Quinoa is so good for your health that the UN named 2013 the “International Quinoa Year.” First, it has twice the amount of protein that rice or barley does; its protein content is actually similar to that of milk. This is because it contains all nine amino acids, including lysine and isoleucine acids, which are less common. We can consider the amino acids as being the components of proteins, so, when you eat quinoa, you're consuming a complete source of protein. This makes it an especially good choice for vegans and vegetarians, who often struggle with getting enough proteins.

It also contains omega 3 fatty acids, which are great for your heart. Moreover, it's low in calories; for a quarter of a cup of quinoa, you'll consume some 170 calories.

Quinoa contains no wheat, so it's a good choice for people who have celiac or other gluten intolerances. It's the least allergenic of culinary grains. It also has significant amounts of riboflavin, which reduces the incidence of migraine attacks. Plus, it also contains saponins, which promote your skin’s healing abilities.

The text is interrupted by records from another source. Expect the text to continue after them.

(** The unknown-command error echoes the client's command name as it is, so
    a client can make one call answered by two replies: a name that holds CRLF
    ends the error line early, and what follows reads as a reply of its own. *)
Theorem unknown_command_injects (time : nat → Z) :
  let c := new_ctx [$"x" ++ CRLF ++ $":1" ++ CRLF ++ $"-"] ([] : bytes) fresh_world in
  let '(_, c') := dispatch time c in
  ∃ e1 e2, read_replies 3 (out c') = Some ([RError e1; RInteger 1; RError e2], []).
Proof. vm_compute. by eexists _, _. Qed.

(** The output limit cuts off only a client that exceeds it: when the
    parse-and-dispatch loop stops on the limit, the pending replies are more
    than [max_output_buffer] bytes. *)
Theorem output_limit_exact (time : nat → Z) (layout : nat → gset bytes → list (list bytes)) (limit : Z)
    (c c' : Conn Buffer.Buffer) (w w' : Db.World) (cmds : list (list bytes)) (p : Parser) (s : bytes)
    (e : option bytes)
    (Hclock : clock_ok time) (Hc : conn_pre c) (Hok : store_ok (the_db w))
    (Hd : drain_all (parser c) (contents (in_ c)) = (cmds, p, s, e))
    (Hcl : Forall (λ a, closes a = false) cmds)
    (Hrun : process_loop time limit c w = (c', w', LoopLimit)) :
  limit < Z.of_nat (length (contents (run_history time layout (calls_of cmds) (out_ c, w)).1)).
Proof.
  eapply (input_loop_limit time Hclock limit layout); [exact Hc|exact Hok|exact Hd|exact Hcl|].
  rewrite <-Hrun. by apply input_loop_process.
Qed.

Definition echo_conn : Conn Buffer.Buffer :=
  mkConn (Buffer.append (encode [$"ECHO"; $"hello"]) Buffer.empty_buffer) Buffer.empty_buffer
    (new_parser default_limits) false false.

Lemma output_limit_exact_witness :
  4 < Z.of_nat (length (contents (run_history clock_1s one_bucket (calls_of [[$"ECHO"; $"hello"]])
        (Buffer.empty_buffer, fresh_world)).1)).
Proof.
  apply (output_limit_exact clock_1s one_bucket 4 echo_conn
           (process_loop clock_1s 4 echo_conn fresh_world).1.1 fresh_world
           (process_loop clock_1s 4 echo_conn fresh_world).1.2 [[$"ECHO"; $"hello"]]
           (new_parser default_limits) [] None).
  - apply clock_1s_ok.
  - split; [apply Buffer.append_spec; unfold Buffer.ok; simpl; lia|unfold bq_ok; simpl; unfold Buffer.ok; simpl; lia| |done].
    apply new_parser_ok. unfold limits_ok. simpl. mach. lia.
  - apply fresh_store.
  - vm_compute. reflexivity.
  - repeat constructor.
  - vm_compute. reflexivity.
Defined.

Quinoa has been correlated with preventing and treating diseases. This is because it contains phytonutrients, which are anti-inflammatory. It also contains more good fats (monounsaturated fats) than common cereal grasses.

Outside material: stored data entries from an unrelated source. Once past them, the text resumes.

(* ===== verification/KeyspaceTheorems.v ===== *)
(** * Theorems on the keyspace

    Lazy expiry, the index of volatile keys, active expiry. *)
From S2P Require Import Prelude Keyspace Expire.
Import Db.

(** ** Any sequence of operations

    Everything the command layer and the tick do to a [Db]; [OpReplace] is the
    write through a [Value*] that INCR makes. *)
Inductive Op :=
  | OpLookup (key : bytes)
  | OpErase (key : bytes)
  | OpSet (key s : bytes) (expire_at : Z)
  | OpExpireAt (key : bytes) (expire_at : Z)
  | OpPersist (key : bytes)
  | OpPttl (key : bytes)
  | OpReplace (key s : bytes)
  | OpCycle (samples : nat)
  | OpClear.

Definition replace_data (key s : bytes) (d : Db) : Db :=
  match map_ d !! key with
  | Some v => assign key (mkValue (type v) s (expire_at_ms v)) d
  | None => d
  end.

Definition run_op (time : nat → Z) (layout : nat → gset bytes → list (list bytes)) (o : Op) (w : World) : World :=
  match o with
  | OpLookup key => (lookup time key w).2
  | OpErase key => (erase time key w).2
  | OpSet key s e => set_db (set_string key s e (the_db w)) w
  | OpExpireAt key e => (set_expire_at time key e w).2
  | OpPersist key => (persist time key w).2
  | OpPttl key => (pttl time key w).2
  | OpReplace key s => set_db (replace_data key s (the_db w)) w
  | OpCycle n => (active_expire_cycle time layout n w).2
  | OpClear => set_db (clear (the_db w)) w
  end.

Definition op_ok (o : Op) : Prop := if o is OpExpireAt _ e then e ≠ kNoExpiry else True.

Definition tick_clock : nat → Z := λ n, 1000 + Z.of_nat n.

Definition one_list : nat → gset bytes → list (list bytes) := λ _ s, [elements s].

Lemma one_list_ok : layout_ok one_list.
Proof. intros n s. simpl. by rewrite app_nil_r. Qed.

Lemma empty_index_ok x l n : index_ok (mkDb ∅ ∅ x l n).
Proof.
  intros k. simpl. split; [set_solver|]. intros (v & Hv & _). by rewrite lookup_empty in Hv.
Qed.

Lemma replace_index_ok key s d : index_ok d → index_ok (replace_data key s d).
Proof.
  intros Hi. unfold replace_data. destruct (map_ d !! key) as [v|] eqn:Hk; [|done].
  intros k. simpl. rewrite (Hi k), lookup_insert. case_decide; [subst|done].
  rewrite Hk. split; intros (x & [= <-] & Hx); eexists; (split; [done|exact Hx]).
Qed.

(** C10: No expired key is ever observable, and hiding one is invisible.  A
    lookup answers what the live keyspace holds at the time it reads the clock;
    it may delete the entry it found dead, which changes the live keyspace at
    no later time. *)
Theorem lookup_never_stale (time : nat → Z) (key : bytes) (w : World) :
  let now := time (reads w) in
  let '(v, w') := lookup time key w in
  v = view now (the_db w) !! key ∧
  (∀ t, now ≤ t → view t (the_db w') = view t (the_db w)) ∧
  (v = None → map_ (the_db w') !! key = None).
Proof.
  destruct (lookup_spec time key w) as (H1 & H2 & _ & _ & _ & H3).
  destruct (lookup time key w) as [[v|] w']; simpl in *; split_and!; auto; done.
Qed.

(** C11: The index is exact.  After any sequence of operations from a new
    keyspace, under any clock, the index of volatile keys holds exactly the
    keys with a deadline, provided that [set_expire_at] is never given the
    deadline 0, the value that means there is none.  EXPIRE, the one command
    that calls it, gives it later ones; [expire_at_zero_breaks_index] shows that
    the condition is needed. *)
Theorem index_exact (time : nat → Z) (layout : nat → gset bytes → list (list bytes)) (seed : Z) (ops : list Op)
    (Hlayout : layout_ok layout) (Hops : Forall op_ok ops) :
  index_ok (the_db (foldl (λ w o, run_op time layout o w) (mkWorld (new_db seed) 0) ops)).
Proof.
  assert (index_ok (the_db (mkWorld (new_db seed) 0))) as Hw by apply empty_index_ok.
  revert Hw. generalize (mkWorld (new_db seed) 0). induction Hops as [|o ops Ho _ IH]; intros w Hw; [done|].
  apply IH. destruct o as [key|key|key s e|key e|key|key|key s|n|]; simpl.
  - by apply (lookup_spec time key w).
  - by apply (erase_spec time key w).
  - by apply index_ok_set_string.
  - by apply (set_expire_at_spec time key e w).
  - by apply (persist_spec time key w).
  - by apply (pttl_spec time key w).
  - by apply replace_index_ok.
  - by apply (run_ok_index _ _ _ _ _ _ _ (active_expire_cycle_ok time layout Hlayout n w)).
  - apply empty_index_ok.
Qed.

Lemma index_exact_witness :
  index_ok (the_db (foldl (λ w o, run_op tick_clock one_list o w) (mkWorld (new_db 3) 0)
    [OpSet $"a" $"1" 1001; OpSet $"b" $"2" 5000; OpReplace $"b" $"3"; OpExpireAt $"b" 6000; OpCycle 20])).
Proof.
  apply (index_exact tick_clock one_list 3
    [OpSet $"a" $"1" 1001; OpSet $"b" $"2" 5000; OpReplace $"b" $"3"; OpExpireAt $"b" 6000; OpCycle 20]).
  - apply one_list_ok.
  - repeat constructor. done.
Defined.

(** The condition on [set_expire_at] is needed: given the deadline 0, which
    means "no deadline", it indexes a key that has none. *)
Lemma expire_at_zero_breaks_index (time : nat → Z) (key : bytes) (v : Value) (w : World)
    (Hlive : view (time (reads w)) (the_db w) !! key = Some v) :
  ¬ index_ok (the_db (set_expire_at time key kNoExpiry w).2).
Proof.
  intros Hi. destruct (set_expire_at_spec time key kNoExpiry w) as (Hr & Hview & _).
  specialize (Hview (time (reads w)) ltac:(done)). rewrite Hlive in Hview.
  unfold set_expire_at in *. rewrite bind_run in *.
  destruct (lookup_spec time key w) as (Hl & _). rewrite Hlive in Hl.
  destruct (lookup time key w) as [v' w1]. simpl in Hl. subst v'. simpl in Hi.
  specialize (Hi key). simpl in Hi.
  destruct Hi as [(v' & Hv' & Hx) _]; [set_solver|].
  rewrite lookup_insert_eq in Hv'. by simplify_eq/=.
Qed.

Lemma expire_at_zero_breaks_index_witness :
  ¬ index_ok (the_db (set_expire_at tick_clock $"k" kNoExpiry
                        (mkWorld (set_string $"k" $"v" 0 (new_db 3)) 0)).2).
Proof.
  apply (expire_at_zero_breaks_index tick_clock $"k" (mkValue TString $"v" 0)). vm_compute. reflexivity.
Defined.

(** C29: What the other operations do to the live keyspace, from the reading of
    the clock on: [erase] deletes and reports whether the key was alive;
    [persist] removes a deadline and reports whether there was one;
    [set_expire_at] retimes a live key and leaves others; [set_string] stores. *)
Theorem operations_on_view (time : nat → Z) (key s : bytes) (e t : Z) (w : World)
    (Ht : time (reads w) ≤ t) :
  let live := view (time (reads w)) (the_db w) !! key in
  let kv := view t (the_db w) in
  (let '(b, w') := erase time key w in
   b = bool_decide (is_Some live) ∧ view t (the_db w') = delete key kv) ∧
  (let '(b, w') := persist time key w in
   b = from_option has_expiry false live ∧
   view t (the_db w') = if from_option has_expiry false live
                        then match live with
                             | Some v => <[key := mkValue (type v) (data v) kNoExpiry]> kv
                             | None => kv
                             end
                        else kv) ∧
  (let '(b, w') := set_expire_at time key e w in
   b = bool_decide (is_Some live) ∧
   view t (the_db w') = match live with
                        | Some v => put t key (mkValue (type v) (data v) e) kv
                        | None => kv
                        end) ∧
  view t (set_string key s e (the_db w)) = put t key (mkValue TString s e) kv.
Proof.
  cbv zeta. split_and!.
  - destruct (erase_spec time key w) as (H1 & H2 & _). destruct (erase time key w). by split; [|apply H2].
  - destruct (persist_spec time key w) as (H1 & H2 & _). destruct (persist time key w) as [b w'].
    split; [done|]. specialize (H2 t Ht). simpl in H2. rewrite H2.
    destruct (view _ _ !! key) as [v|]; [|done]. simpl. by destruct (has_expiry v).
  - destruct (set_expire_at_spec time key e w) as (H1 & H2 & _). destruct (set_expire_at time key e w).
    by split; [|apply H2].
  - apply view_set_string.
Qed.

Lemma operations_on_view_witness :
  let w := mkWorld (set_string $"k" $"v" 1500 (new_db 3)) 0 in
  view 1200 (the_db (erase tick_clock $"k" w).2) = delete $"k" (view 1200 (the_db w)).
Proof.
  assert (H := operations_on_view tick_clock $"k" $"x" 1500 1200 (mkWorld (set_string $"k" $"v" 1500 (new_db 3)) 0)
    ltac:(vm_compute; discriminate)).
  destruct H as [H _]. cbv zeta. destruct (erase _ _ _) as [b w']. exact (proj2 H).
Defined.

(** C28: Active expiry is invisible and accounts for itself.  For any layout of
    the index into buckets, any sample size and any clock: the cycle changes the
    live keyspace at no time from its last reading on, removes only entries and
    as many as it says, at most sixteen samples of them, with at most sixteen
    readings of the clock, and keeps the index exact. *)
Theorem active_expiry_invisible (time : nat → Z) (layout : nat → gset bytes → list (list bytes))
    (samples : nat) (w : World) (Hlayout : layout_ok layout) (Hidx : index_ok (the_db w)) :
  let '(n, w') := active_expire_cycle time layout samples w in
  (∀ t, reads_le time t (reads w) (reads w') → view t (the_db w') = view t (the_db w)) ∧
  index_ok (the_db w') ∧ map_ (the_db w') ⊆ map_ (the_db w) ∧
  (n + Db.size (the_db w') = Db.size (the_db w))%nat ∧
  (n ≤ 16 * samples)%nat ∧ (reads w ≤ reads w' ≤ reads w + 16)%nat.
Proof.
  pose proof (active_expire_cycle_ok time layout Hlayout samples w) as H. cbv zeta in H.
  destruct (active_expire_cycle time layout samples w) as [n w'].
  destruct H as [H1 _ H3 H4 H5 H6 _ H8]. simpl in *. split_and!; try done; try lia; auto.
  - apply map_subseteq_spec. intros k v. apply H8.
  - specialize (H6 (index_ok_weak _ Hidx)). lia.
Qed.

Definition two_dead_one_alive : World :=
  mkWorld (set_string $"c" $"3" 9000 (set_string $"b" $"2" 500 (set_string $"a" $"1" 600 (new_db 3)))) 0.

Lemma two_dead_index : index_ok (the_db two_dead_one_alive).
Proof. unfold two_dead_one_alive. simpl. repeat apply index_ok_set_string. apply empty_index_ok. Qed.

Lemma active_expiry_invisible_witness :
  let '(n, w') := active_expire_cycle tick_clock one_list 20 two_dead_one_alive in
  (∀ t, reads_le tick_clock t 0 (reads w') → view t (the_db w') = view t (the_db two_dead_one_alive)) ∧
  index_ok (the_db w') ∧ map_ (the_db w') ⊆ map_ (the_db two_dead_one_alive) ∧
  (n + Db.size (the_db w') = Db.size (the_db two_dead_one_alive))%nat ∧
  (n ≤ 16 * 20)%nat ∧ (0 ≤ reads w' ≤ 0 + 16)%nat.
Proof.
  apply (active_expiry_invisible tick_clock one_list 20 two_dead_one_alive); [apply one_list_ok|apply two_dead_index].
Defined.

(** C37: A mass expiry is cleared as fast as the cap allows: when every indexed
    key is dead, one cycle reclaims sixteen samples of them, or all. *)
Theorem mass_expiry_progress (time : nat → Z) (layout : nat → gset bytes → list (list bytes))
    (samples : nat) (w : World) (Hlayout : layout_ok layout) (Hs : (0 < samples)%nat) (Hdead : all_dead time w) :
  (active_expire_cycle time layout samples w).1 = min (16 * samples) (volatile_size (the_db w)).
Proof.
  unfold active_expire_cycle. replace (samples =? 0)%nat with false by lia.
  by rewrite (rounds_all_dead time layout Hlayout kMaxRounds samples 0 w).
Qed.

Definition three_dead : World :=
  mkWorld (set_string $"c" $"3" 7 (set_string $"b" $"2" 500 (set_string $"a" $"1" 600 (new_db 3)))) 0.

Lemma three_dead_dead : all_dead tick_clock three_dead.
Proof.
  intros k i Hk Hi.
  assert (k = $"a" ∨ k = $"b" ∨ k = $"c") as Hc by (simpl in Hk; set_solver).
  unfold dead.
  assert (map_ (the_db three_dead) !! $"a" = Some (mkValue TString $"1" 600)) as Ha by (vm_compute; reflexivity).
  assert (map_ (the_db three_dead) !! $"b" = Some (mkValue TString $"2" 500)) as Hb by (vm_compute; reflexivity).
  assert (map_ (the_db three_dead) !! $"c" = Some (mkValue TString $"3" 7)) as Hc' by (vm_compute; reflexivity).
  destruct Hc as [->|[->| ->]]; rewrite ?Ha, ?Hb, ?Hc'; unfold is_expired, has_expiry, tick_clock, kNoExpiry;
    cbn [expire_at_ms]; lia.
Qed.

Lemma mass_expiry_progress_witness :
  (active_expire_cycle tick_clock one_list 1 three_dead).1 = min 16 3.
Proof. apply (mass_expiry_progress tick_clock one_list 1 three_dead); [apply one_list_ok|lia|apply three_dead_dead]. Defined.

(** A sample as large as the index leaves nothing dead: after the cycle, no
    entry had expired by the cycle's first reading of the clock. *)
Theorem full_sample_complete (time : nat → Z) (layout : nat → gset bytes → list (list bytes))
    (samples : nat) (w : World) (k : bytes) (v : Value)
    (Hlayout : layout_ok layout) (Hidx : index_ok (the_db w)) (Hs : (0 < samples)%nat)
    (Hsize : (volatile_size (the_db w) ≤ samples)%nat)
    (Hk : map_ (the_db (active_expire_cycle time layout samples w).2) !! k = Some v) :
  is_expired v (time (reads w)) = false.
Proof.
  unfold active_expire_cycle in Hk. replace (samples =? 0)%nat with false in Hk by lia.
  by apply (rounds_complete time layout Hlayout 15 samples 0 w k v Hsize (index_ok_weak _ Hidx)).
Qed.

Lemma full_sample_complete_witness :
  is_expired (mkValue TString $"3" 9000) 1000 = false.
Proof.
  apply (full_sample_complete tick_clock one_list 3 two_dead_one_alive $"c" (mkValue TString $"3" 9000)).
  - apply one_list_ok.
  - apply two_dead_index.
  - lia.
  - apply Nat.leb_le. vm_compute. reflexivity.
  - vm_compute. reflexivity.
Defined.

Eating quinoa is a great way of adding calcium, manganese and magnesium to your diet. It's also ideal if you want to increase your intake of vitamin E, dietary fibres, and certain B vitamins.

With its crunchy feel and nutty taste, quinoa is delicious no matter when you eat it whether for breakfast, lunch, dinner or even as a midnight snack. You can also use it to make sides or appetizers. Examples of meals include vegetarian casserole, salad with quinoa, lentil and feta cheese, and quinoa rice pilau with roasted tomatoes.